**PROBLEM REQUIREMENTS:** Extract the data exactly, missing nothing.

**RECORDS PROVIDED:**
Ltac agree_side := first [apply agree_on_refl | apply agree_on_trans].
Ltac any_side := intros; exact I.

Lemma led_task_frame l :
  respects (agree_on led_frame) (fun _ => True) (led_task l).
Proof. unfold_tasks. frame_walk agree_side; first [exact I | reflexivity]. Qed.

Lemma buzzer_task_frame p :
  respects (agree_on buzzer_frame) (fun _ => True) (buzzer_task p).
Proof. unfold_tasks. frame_walk agree_side; first [exact I | reflexivity]. Qed.

Lemma button_task_frame l :
  respects (agree_on button_frame) (fun _ => True) (button_task l).
Proof. unfold_tasks. frame_walk agree_side; first [exact I | reflexivity]. Qed.

Lemma oled_task_frame p :
  respects (agree_on oled_frame) (fun _ => True) (oled_task p).
Proof. unfold_tasks. frame_walk agree_side; first [exact I | reflexivity]. Qed.

Lemma led_task_owns l :
  respects (fun _ _ => True) (owns LED_Task) (led_task l).
Proof.
  unfold_tasks. frame_walk any_side;
    first [exact I | assumption | by split | reflexivity].
Qed.

Lemma buzzer_task_owns p :
  respects (fun _ _ => True) (owns Buzzer_Task) (buzzer_task p).
Proof.
  unfold_tasks. frame_walk any_side;
    first [exact I | by split; [| left] | by split; [| right]
          | by left | by right].
Qed.

Lemma button_task_owns l :
  respects (fun _ _ => True) (owns Button_Task) (button_task l).
Proof.
  unfold_tasks. frame_walk any_side;
    first [exact I | by left | by right | by split; [left |]
          | by split; [right |] | reflexivity].
Qed.

Lemma oled_task_owns p :
  respects (fun _ _ => True) (owns OLED_Task) (oled_task p).
Proof.
  unfold_tasks. frame_walk any_side;
    first [exact I | by left | by right
          | by split; [| split; [left |]] | by split; [| split; [right |]]].
Qed.

(** What a step can change, label by label. *)
Lemma step_effects l s s' :
  step l s = Some s' ->
  match l with
  | Tick => s' = with_world (tick (world s)) s
  | Input g lv => s' = with_world (with_gpio_in (insert g lv) (world s)) s
  | Run t =>
      s' = s \/
      (ready t (world s) = true /\
       match t with
       | LED_Task =>
           agree_on led_frame (world s) (world s') /\
           buzzer_state s' = buzzer_state s /\
           button_state s' = button_state s /\ oled_state s' = oled_state s
       | Buzzer_Task =>
           agree_on buzzer_frame (world s) (world s') /\
           led_state s' = led_state s /\
           button_state s' = button_state s /\ oled_state s' = oled_state s
       | Button_Task =>
           agree_on button_frame (world s) (world s') /\
           led_state s' = led_state s /\
           buzzer_state s' = buzzer_state s /\ oled_state s' = oled_state s
       | OLED_Task =>
           agree_on oled_frame (world s) (world s') /\
           led_state s' = led_state s /\
           buzzer_state s' = buzzer_state s /\ button_state s' = button_state s
       end)
  end.
Proof.
  destruct l as [| g lv | t]; cbn [step].
  - by intros [= <-].
  - by intros [= <-].
  - destruct (ready t (world s)) eqn:Hready; [| intros [= <-]; by left].
    intros Hrun. right. split; [reflexivity |].
    destruct t; unfold run_task, run_segment in Hrun.
    + pose proof (led_task_frame (led_state s) (Some LED_Task) (world s)) as H.
      destruct (led_task (led_state s) (Some LED_Task) (world s));
        try discriminate Hrun; injection Hrun as <-; destruct H as [H _];
        by repeat split.
    + pose proof (buzzer_task_frame (buzzer_state s) (Some Buzzer_Task) (world s))
        as H.
      destruct (buzzer_task (buzzer_state s) (Some Buzzer_Task) (world s));
        try discriminate Hrun; injection Hrun as <-; destruct H as [H _];
        by repeat split.
    + pose proof (button_task_frame (button_state s) (Some Button_Task) (world s))
        as H.
      destruct (button_task (button_state s) (Some Button_Task) (world s));
        try discriminate Hrun; injection Hrun as <-; destruct H as [H _];
        by repeat split.
    + pose proof (oled_task_frame (oled_state s) (Some OLED_Task) (world s)) as H.
      destruct (oled_task (oled_state s) (Some OLED_Task) (world s));
        try discriminate Hrun; injection Hrun as <-; destruct H as [H _];
        by repeat split.
Qed.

**RESPONSE TO THIS EXERCISE:**
Ltac agree_side := first [apply agree_on_refl | apply agree_on_trans].
Ltac any_side := intros; exact I.

Lemma led_task_frame l :
  respects (agree_on led_frame) (fun _ => True) (led_task l).
Proof. unfold_tasks. frame_walk agree_side; first [exact I | reflexivity]. Qed.

Lemma buzzer_task_frame p :
  respects (agree_on buzzer_frame) (fun _ => True) (buzzer_task p).
Proof. unfold_tasks. frame_walk agree_side; first [exact I | reflexivity]. Qed.

Lemma button_task_frame l :
  respects (agree_on button_frame) (fun _ => True) (button_task l).
Proof. unfold_tasks. frame_walk agree_side; first [exact I | reflexivity]. Qed.

Lemma oled_task_frame p :
  respects (agree_on oled_frame) (fun _ => True) (oled_task p).
Proof. unfold_tasks. frame_walk agree_side; first [exact I | reflexivity]. Qed.

Lemma led_task_owns l :
  respects (fun _ _ => True) (owns LED_Task) (led_task l).
Proof.
  unfold_tasks. frame_walk any_side;
    first [exact I | assumption | by split | reflexivity].
Qed.

Lemma buzzer_task_owns p :
  respects (fun _ _ => True) (owns Buzzer_Task) (buzzer_task p).
Proof.
  unfold_tasks. frame_walk any_side;
    first [exact I | by split; [| left] | by split; [| right]
          | by left | by right].
Qed.

Lemma button_task_owns l :
  respects (fun _ _ => True) (owns Button_Task) (button_task l).
Proof.
  unfold_tasks. frame_walk any_side;
    first [exact I | by left | by right | by split; [left |]
          | by split; [right |] | reflexivity].
Qed.

Lemma oled_task_owns p :
  respects (fun _ _ => True) (owns OLED_Task) (oled_task p).
Proof.
  unfold_tasks. frame_walk any_side;
    first [exact I | by left | by right
          | by split; [| split; [left |]] | by split; [| split; [right |]]].
Qed.

(** What a step can change, label by label. *)
Lemma step_effects l s s' :
  step l s = Some s' ->
  match l with
  | Tick => s' = with_world (tick (world s)) s
  | Input g lv => s' = with_world (with_gpio_in (insert g lv) (world s)) s
  | Run t =>
      s' = s \/
      (ready t (world s) = true /\
       match t with
       | LED_Task =>
           agree_on led_frame (world s) (world s') /\
           buzzer_state s' = buzzer_state s /\
           button_state s' = button_state s /\ oled_state s' = oled_state s
       | Buzzer_Task =>
           agree_on buzzer_frame (world s) (world s') /\
           led_state s' = led_state s /\
           button_state s' = button_state s /\ oled_state s' = oled_state s
       | Button_Task =>
           agree_on button_frame (world s) (world s') /\
           led_state s' = led_state s /\
           buzzer_state s' = buzzer_state s /\ oled_state s' = oled_state s
       | OLED_Task =>
           agree_on oled_frame (world s) (world s') /\
           led_state s' = led_state s /\
           buzzer_state s' = buzzer_state s /\ button_state s' = button_state s
       end)
  end.
Proof.
  destruct l as [| g lv | t]; cbn [step].
  - by intros [= <-].
  - by intros [= <-].
  - destruct (ready t (world s)) eqn:Hready; [| intros [= <-]; by left].
    intros Hrun. right. split; [reflexivity |].
    destruct t; unfold run_task, run_segment in Hrun.
    + pose proof (led_task_frame (led_state s) (Some LED_Task) (world s)) as H.
      destruct (led_task (led_state s) (Some LED_Task) (world s));
        try discriminate Hrun; injection Hrun as <-; destruct H as [H _];
        by repeat split.
    + pose proof (buzzer_task_frame (buzzer_state s) (Some Buzzer_Task) (world s))
        as H.
      destruct (buzzer_task (buzzer_state s) (Some Buzzer_Task) (world s));
        try discriminate Hrun; injection Hrun as <-; destruct H as [H _];
        by repeat split.
    + pose proof (button_task_frame (button_state s) (Some Button_Task) (world s))
        as H.
      destruct (button_task (button_state s) (Some Button_Task) (world s));
        try discriminate Hrun; injection Hrun as <-; destruct H as [H _];
        by repeat split.
    + pose proof (oled_task_frame (oled_state s) (Some OLED_Task) (world s)) as H.
      destruct (oled_task (oled_state s) (Some OLED_Task) (world s));
        try discriminate Hrun; injection Hrun as <-; destruct H as [H _];
        by repeat split.
Qed.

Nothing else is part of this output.